Inaccurate MAR Documentation for Medications After Resident Transfer
Penalty
Summary
The deficiency involves the facility’s failure to maintain an accurate medical record regarding medication administration for a resident with severe cognitive impairment and multiple diagnoses, including acute respiratory failure with hypoxia, hypertension, and bipolar disorder. The resident was admitted in late September and discharged in early March. On the day of discharge, nursing documentation shows that the resident was transferred to a local hospital in the mid-afternoon due to behavioral symptoms, with a discharge note at 3:33 PM and a nursing progress note at 3:38 PM confirming that EMTs responded to a 911 call, the resident’s guardian consented to transfer, and the physician and DON were notified.

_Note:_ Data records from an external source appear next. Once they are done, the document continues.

(** The reply kept of [result = agent.invoke(...)]: [output], [answer]
    and [result] are its entries of these names, [str_result] is
    [str(result)]. *)
Definition agent_reply (output answer result : option string)
    (str_result : string) : string :=
  let reply := or_text output (or_text answer (or_text result str_result)) in
  strip (split_last "Observation:" reply).

End TenantChat.

(** * Properties *)

Import Py PyStr PyFloat PyDatetime RentTools Reading YearDays.

(** ** Strings *)

(** Concatenation, [lower] and the two searches. *)
Lemma append_assoc (a b c : string) : (a ++ b) ++ c = a ++ b ++ c.
Proof. induction a as [|x a IH]; simpl; [reflexivity | now rewrite IH]. Qed.

Lemma append_nil_r (a : string) : a ++ "" = a.
Proof. induction a as [|x a IH]; simpl; [reflexivity | now rewrite IH]. Qed.

Lemma lower_app (a b : string) : lower (a ++ b) = lower a ++ lower b.
Proof. induction a as [|x a IH]; simpl; [reflexivity | now rewrite IH]. Qed.

(** [startswith] finds a prefix, [contains] an occurrence. *)
Lemma startswith_spec (p s : string) :
  startswith p s = true <-> exists post, s = p ++ post.
Proof.
  revert s; induction p as [|a p IH]; intros s; simpl.
  - split; [intros _; now exists s | reflexivity].
  - destruct s as [|b s].
    + split; [discriminate | intros [post H]; discriminate].
    + rewrite andb_true_iff, Ascii.eqb_eq, IH. split.
      * intros [-> [post ->]]. now exists post.
      * intros [post H]. injection H as -> ->. split; [reflexivity | now exists post].
Qed.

The resident was transported to the hospital via stretcher and was no longer in the facility after that time. Despite the resident’s transfer out of the building that afternoon, the March Medication Administration Record (MAR) documented that bedtime doses of magnesium oxide 400 mg BID for hypomagnesemia, metoprolol tartrate 100 mg BID for tachycardia, and Seroquel 25 mg BID for bipolar disorder were administered by an LPN at bedtime that same day. The LPN assigned to the second shift stated that bedtime medications were to be given at 9 PM, with a one-hour window before or after, but could not recall whether the resident was in the building around that time. The DON confirmed that the facility’s bedtime medication administration window was between 7 PM and 10 PM and, upon reviewing the MAR and progress notes, questioned how the medications could have been administered when the resident had already been transferred to the hospital, indicating that someone documented administration of medications after the resident had been discharged from the facility.